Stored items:
╔══

(** * Anime Folder Wizard: a shallow embedding of [AnimeFolderWizard.py]

    The program walks over the sub-folders of a directory, asks the AniList
    service for candidate titles for each folder name, and renames the folder
    to the title picked by the user.

    Python [str] values are modelled as lists of Unicode code points, the
    three dictionaries of the application object as finite maps, and the
    methods of the [AnimeFolderWizard] class as computations in a small
    state monad that can raise and that records the observable effects
    (dialogs, prints, HTTP requests, renames, thread starts). *)

From Stdlib Require Import String Ascii DecimalString.
From Equations Require Import Equations.
From stdpp Require Import base decidable option list gmap sorting.

Open Scope Z_scope.
Open Scope list_scope.

(** ** Python strings *)

(** A Python [str] is a sequence of code points. *)
Abbreviation pystr := (list N).

(** Reading an ASCII literal as a [pystr]. *)
Definition py (s : string) : pystr :=
  (λ a : ascii, N_of_ascii a) <$> list_ascii_of_string s.

(** [str.isspace] on one code point: the characters [str.strip()] removes
    when called without argument. *)
Definition is_space (c : N) : bool :=
  ((9 <=? c) && (c <=? 13) || (28 <=? c) && (c <=? 32)
   || (c =? 133) || (c =? 160) || (c =? 5760)
   || (8192 <=? c) && (c <=? 8202)
   || (c =? 8232) || (c =? 8233) || (c =? 8239) || (c =? 8287)
   || (c =? 12288))%N.

Fixpoint lstrip (s : pystr) : pystr :=
  match s with
  | [] => []
  | c :: t => if is_space c then lstrip t else s
  end.

Fixpoint rstrip (s : pystr) : pystr :=
  match s with
  | [] => []
  | c :: t =>
      match rstrip t with
      | [] => if is_space c then [] else [c]
      | r => c :: r
      end
  end.

(** [s.strip()] *)
Definition strip (s : pystr) : pystr := rstrip (lstrip s).

(** [name.replace(char, '')] for a one-character [char]. *)
Definition replace_char_empty (char : N) (name : pystr) : pystr :=
  filter (λ c, c ≠ char) name.

(** Truth value of a string: [bool(s)]. *)
Definition str_truthy (s : pystr) : bool :=
  match s with [] => false | _ => true end.

(** [str(n)] for an integer. *)
Definition str_of_int (n : Z) : pystr := py (NilZero.string_of_int (Z.to_int n)).

(** ** [sanitize_filename] *)

(** The nine characters of the raw literal bound to [invalid] in the source,
    in its order: less-than, greater-than, colon, double quote, slash,
    backslash, vertical bar, question mark, asterisk. *)
Definition invalid : pystr :=
  [60; 62; 58; 34; 47; 92; 124; 63; 42]%N.

(** [[
def sanitize_filename(name):
    invalid = (the nine characters above)
    for char in invalid:
        name = name.replace(char, '')
    return name.strip()
]] *)
Definition sanitize_filename (name : pystr) : pystr :=
  strip (foldl (λ name char, replace_char_empty char name) name invalid).

(** ** The bracket pattern of [fetch_candidates]

    [re.sub(r'[\(\[].*?[\)\]]', '', query)]: an opening parenthesis or square
    bracket, a lazy run of characters other than line feed, then a closing
    parenthesis or square bracket.  The kind of the closing character need
    not agree with the kind of the opening one. *)

(** The class [[\(\[]]. *)
Definition is_open (c : N) : bool := ((c =? 40) || (c =? 91))%N.
(** X4: the keys of a parsed recipe table are stripped, so a name of the
    query that has white space at its start or end (as the second name
    of "Cake, Pie" has) is no key of it, and the cart builder raises a
    KeyError for any query that holds such a name. *)
Theorem X4_padded_name_is_no_key (h : heap) (header : row)
    (body : list row) (query : list string) (key : string) :
  existsb malformed body = false →
  key ∈ query →
  Py.strip key ≠ key →
  ∃ res,
    load_ingredients h (header :: body) = Py.Ok res
    ∧ l_recipes res !! key = None
    ∧ ∀ w, ∃ w2 k,
        build_shopping_cart_table w query (l_recipes res) (l_bulk_items res)
        = (w2, Py.Raise (Py.KeyError k)).
Proof.
  intros Hwf Hin Hpad.
  destruct (load_ok h header body Hwf) as (st & Hst & Hload).
  eexists. split; [exact Hload |]. simpl.
  assert (Hnone : p_recipes st !! key = None).
  { rewrite (load_rows_sections _ _ _ Hst key). simpl.
    case_decide as Hk; [| by rewrite lookup_empty].
    exfalso. destruct (sections_clean _ _ _ Hk) as [-> | [_ Hs]]; [| done].
    by apply Hpad. }
  split; [done |]. intros w.
  destruct (shop_unknown_recipe (p_recipes st) query w [] [["Plan 0"]])
    as (w2 & k & _ & _ & Heq); [by exists key |].
  exists w2, k. unfold build_shopping_cart_table. by rewrite Heq.
Qed.

Lemma X4_witness :
  ∃ res,
    load_ingredients [] (Example.header :: Sample.body) = Py.Ok res
    ∧ l_recipes res !! " Pie" = None
    ∧ ∀ w, ∃ w2 k,
        build_shopping_cart_table w ["Cake"; " Pie"] (l_recipes res)
          (l_bulk_items res)
        = (w2, Py.Raise (Py.KeyError k)).
Proof.
  apply (X4_padded_name_is_no_key [] Example.header Sample.body
           ["Cake"; " Pie"] " Pie").
  - reflexivity.
  - apply elem_of_cons. right. apply elem_of_cons. by left.
  - by vm_compute.
Defined.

╚══

Prompt -> Please work out how many lines above carry "Fixpoint", writing only the result.

Solution to this exercise -> 2